#### WORK TO COMPLETE
If a line of the data below contains the string "unfold", copy it into your answer.

[Stored data entries]
⁂

(** The node is an inner grandchild: its parent is rotated first. *)
Lemma insert_inner s k d g p x l r sib u :
  is_tree o s (plug k (mk d g Black (mk (opp d) p Red (T x Red l r) sib) u)) →
  ∃ s' a b, rotate d p s = Some s' ∧
    is_tree o s' (plug k (mk d g Black (mk d x Red (mk d p Red sib a) b) u)) ∧
    mk d x Red a b = T x Red l r.
Proof.
  rewrite mk_opp. intros Ht.
  assert (∃ a b, mk d x Red a b = T x Red l r) as (a & b & E).
  { destruct d; [by exists l, r|by exists r, l]. }
  rewrite <- E in Ht.
  destruct (rotate_ok o d s (Frame d g Black u :: k) p Red sib x Red a b Ht) as (s1 & E1 & H1).
  by exists s1, a, b.
Qed.

(** The parent is red: it has a parent of its own, and the branch depends on its side. *)
Lemma insert_step fuel s k d g e p x l r sib u :
  is_tree o s (plug k (mk d g Black (mk e p Red (T x Red l r) sib) u)) →
  insert_loop (S fuel) x s =
    insert_branch fuel d x p g (node_of e g Red x (ptr sib)) (node_of d (top 0 k) Black p (ptr u)) s.
Proof.
  intros Ht.
  assert (is_tree o s (plug (Frame d g Black u :: k) (mk e p Red (T x Red l r) sib))) as Hp by done.
  assert (is_tree o s (plug (Frame e p Red sib :: Frame d g Black u :: k) (T x Red l r))) as Hx by done.
  destruct (mk_good _ _ _ _ _ _ _ _ Hp) as [Hp0 Hp4]. destruct (mk_good _ _ _ _ _ _ _ _ Ht) as [Hg0 Hg4].
  rewrite insert_loop_S, (focus_get _ _ _ _ _ _ _ Hx). cbn [mbind option_bind top].
  rewrite parent_node_of by done. unfold ctrue. rewrite (proj2 (Z.eqb_neq p 0)) by done. cbn [negb].
  rewrite (mk_get _ _ _ _ _ _ _ _ Hp). cbn [mbind option_bind top ptr].
  assert (rb_is_red (node_of e g Red x (ptr sib)) = true) as ->.
  { destruct e; cbn [node_of]; by rewrite word_red. }
  cbn [negb]. rewrite parent_node_of by done. rewrite (mk_get _ _ _ _ _ _ _ _ Ht). cbn [mbind option_bind].
  pose proof (side_left _ _ _ _ _ _ _ Ht) as Es. rewrite !ptr_mk in *. rewrite Es by done. by destruct d.
Qed.

Lemma insert_branch_recolor fuel s k d g e p x l r sib ua ul ur :
  is_tree o s (plug k (mk d g Black (mk e p Red (T x Red l r) sib) (T ua Red ul ur))) →
  ∃ s', insert_loop (S fuel) x s = insert_loop fuel g s' ∧
    is_tree o s' (plug k (mk d g Red (mk e p Black (T x Red l r) sib) (T ua Black ul ur))).
Proof.
  intros Ht. rewrite (insert_step _ _ _ _ _ _ _ _ _ _ _ _ Ht). unfold insert_branch.
  rewrite child_opp_node_of. cbn [ptr]. pose proof Ht as Hu. rewrite <- mk_opp in Hu.
  pose proof (is_red_node_ok o s (Frame _ _ _ _ :: k) (T ua Red ul ur) Hu) as E. cbn [ptr] in E.
  rewrite E. cbn [mbind option_bind root_color]. rewrite bool_decide_true by done.
  destruct (insert_recolor s k d g p e _ sib _ ua ul ur eq_refl Ht) as (s' & E' & H').
  exists s'. split; [|done].
  destruct (rb_set_black ua s) as [s1|]; [|done]. cbn [mbind option_bind] in *.
  destruct (rb_set_black p s1) as [s2|]; [|done]. cbn [mbind option_bind] in *. by rewrite E'.
Qed.

(** The uncle is black: one or two rotations, and the loop ends. *)
Lemma insert_branch_rotate fuel s k d g e p x l r sib u :
  is_tree o s (plug k (mk d g Black (mk e p Red (T x Red l r) sib) u)) → root_color u = Black →
  ∃ s' y z zl zr b, insert_loop (S (S fuel)) x s = Some s' ∧
    is_tree o s' (plug k (mk d y Black (T z Red zl zr) (mk d g Red b u))) ∧
    inorder (mk d y Black (T z Red zl zr) (mk d g Red b u)) =
      inorder (mk d g Black (mk e p Red (T x Red l r) sib) u) ∧
    ∀ n, rbt Black n l → rbt Black n r → rbt Black n sib →
      rbt Red n (T z Red zl zr) ∧ rbt Black n b.
Proof.
  intros Ht Hu. rewrite (insert_step _ _ _ _ _ _ _ _ _ _ _ _ Ht). unfold insert_branch.
  rewrite child_opp_node_of. pose proof Ht as Hu'. rewrite <- mk_opp in Hu'.
  rewrite (is_red_node_ok o s (Frame _ _ _ _ :: k) u Hu'), Hu. cbn [mbind option_bind].
  rewrite bool_decide_false by done. rewrite <- (Z.eqb_sym x).
  assert (is_tree o s (plug (Frame d g Black u :: k) (mk e p Red (T x Red l r) sib))) as Hp by done.
  assert (x ≠ 0) as Hx0.
  { apply (focus_good o s (Frame e p Red sib :: Frame d g Black u :: k) x Red l r Ht). }
  pose proof (side_opp _ _ _ (opp d) _ _ _ _ Hp Hx0) as Es. cbn [top ptr] in Es. rewrite Z.eqb_sym, Es.
  destruct (decide (e = opp d)) as [->|Hne].
  - rewrite bool_decide_true by done.
    destruct (insert_inner _ _ _ _ _ _ _ _ _ _ Ht) as (s1 & a & b & -> & H1 & E1). cbn [mbind option_bind].
    assert (∃ zl zr, mk d p Red sib a = T p Red zl zr) as (zl & zr & Ez) by (destruct d; eauto).
    rewrite Ez in H1. destruct (insert_finish fuel _ _ _ _ _ _ _ _ _ _ H1) as (s2 & E2 & H2).
    exists s2, x, p, zl, zr, b. split; [done|]. split; [done|]. rewrite <- Ez, <- E1. split.
    + destruct d; by norm_app.
    + intros n Hl Hr Hs. assert (rbt Red n (mk d x Red a b)) as Hm by (rewrite E1; auto).
      split; [apply rbt_mk_red; [done|]|]; destruct d; cbn in Hm; by inversion Hm.
  - rewrite bool_decide_false by done. assert (e = d) as -> by (by destruct d, e).
    cbn [mbind option_bind]. destruct (insert_finish fuel _ _ _ _ _ _ _ _ _ _ Ht) as (s2 & E2 & H2).
    exists s2, p, x, l, r, sib. split; [done|]. split; [done|]. split; [|auto].
    destruct d; by norm_app.
Qed.

Lemma insert_loop_ok fuel s k x l r n m :
  is_tree o s (plug k (T x Red l r)) → rbt Black n l → rbt Black n r → ctx_ok m n k →
  (length k < fuel)%nat →
  ∃ s', insert_loop fuel x s = Some s' ∧ almost (inorder (plug k (T x Red l r))) s'.
Proof.
  revert s k x l r n m. induction fuel as [fuel IH] using lt_wf_ind. intros s k x l r n m Ht Hl Hr Hk Hf.
  destruct fuel as [|fuel]; [lia|].
  destruct Hk as [n|n e p sib k Hs Hk|n b e p c sib k Hs Hk].
  - exists s. rewrite (insert_loop_end _ _ _ _ _ _ _ Ht) by done. split; [done|].
    exists (T x Red l r). split_and!; [done..|]. exists (S n). by econstructor.
  - inversion Hk as [| |? b d g cu u k' Hu Hk']; subst.
    cbn [plug] in *.
    destruct (decide (root_color u = Red)) as [Hc|Hc].
    + destruct u as [|ua uc ul ur]; [done|]. cbn in Hc. subst uc. inversion Hu; subst.
      destruct (insert_branch_recolor fuel _ _ _ _ _ _ _ _ _ _ _ _ _ Ht) as (s1 & -> & H1).
      assert (∃ gl gr, mk d g Red (mk e p Black (T x Red l r) sib) (T ua Black ul ur) = T g Red gl gr ∧
        rbt Black (S n) gl ∧ rbt Black (S n) gr) as (gl & gr & Eg & Hgl & Hgr).
      { assert (rbt Black (S n) (mk e p Black (T x Red l r) sib)) by (eapply rbt_mk_black; eauto).
        destruct d; eexists _, _; eauto. }
      rewrite Eg in H1. cbn in Hf.
      destruct (IH fuel ltac:(lia) s1 k' g gl gr (S n) b H1 Hgl Hgr Hk' ltac:(lia)) as (s2 & E2 & H2).
      exists s2. split; [done|]. rewrite <- Eg in H2.
      replace (inorder (plug k' (mk d g Black _ _))) with
        (inorder (plug k' (mk d g Red (mk e p Black (T x Red l r) sib) (T ua Black ul ur)))); [done|].
      apply inorder_plug_eq. by destruct d, e.
    + cbn in Hf. destruct fuel as [|fuel]; [lia|].
      destruct (insert_branch_rotate fuel _ _ _ _ _ _ _ _ _ _ _ Ht ltac:(by destruct (root_color u)))
        as (s1 & y & z & zl & zr & b' & E1 & H1 & EI & Hb).
      exists s1. split; [done|]. exists (plug k' (mk d y Black (T z Red zl zr) (mk d g Red b' u))).
      split_and!; [done|by apply inorder_plug_eq|apply plug_not_E; by destruct d|].
      apply balanced_blacken. destruct (Hb n Hl Hr Hs) as [Hz Hb'].
      apply (plug_balanced b (S n) Black); [done| |done]. eapply rbt_mk_black; [done|].
      apply rbt_mk_red; [done|]. rewrite (rbt_root _ _ _ Hu) in Hc. by destruct cu.
  - exists s. rewrite (insert_loop_end _ _ _ _ _ _ _ Ht) by done. split; [done|].
    exists (plug (Frame e p Black sib :: k) (T x Red l r)). split_and!; [done..|by apply plug_not_E|].
    apply balanced_blacken. apply (plug_balanced false n Red); [eauto..|done].
Qed.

⁂

#### WRITTEN SOLUTION
  rewrite parent_node_of by done. unfold ctrue. rewrite (proj2 (Z.eqb_neq p 0)) by done. cbn [negb].
  intros Ht. rewrite (insert_step _ _ _ _ _ _ _ _ _ _ _ _ Ht). unfold insert_branch.
  intros Ht Hu. rewrite (insert_step _ _ _ _ _ _ _ _ _ _ _ _ Ht). unfold insert_branch.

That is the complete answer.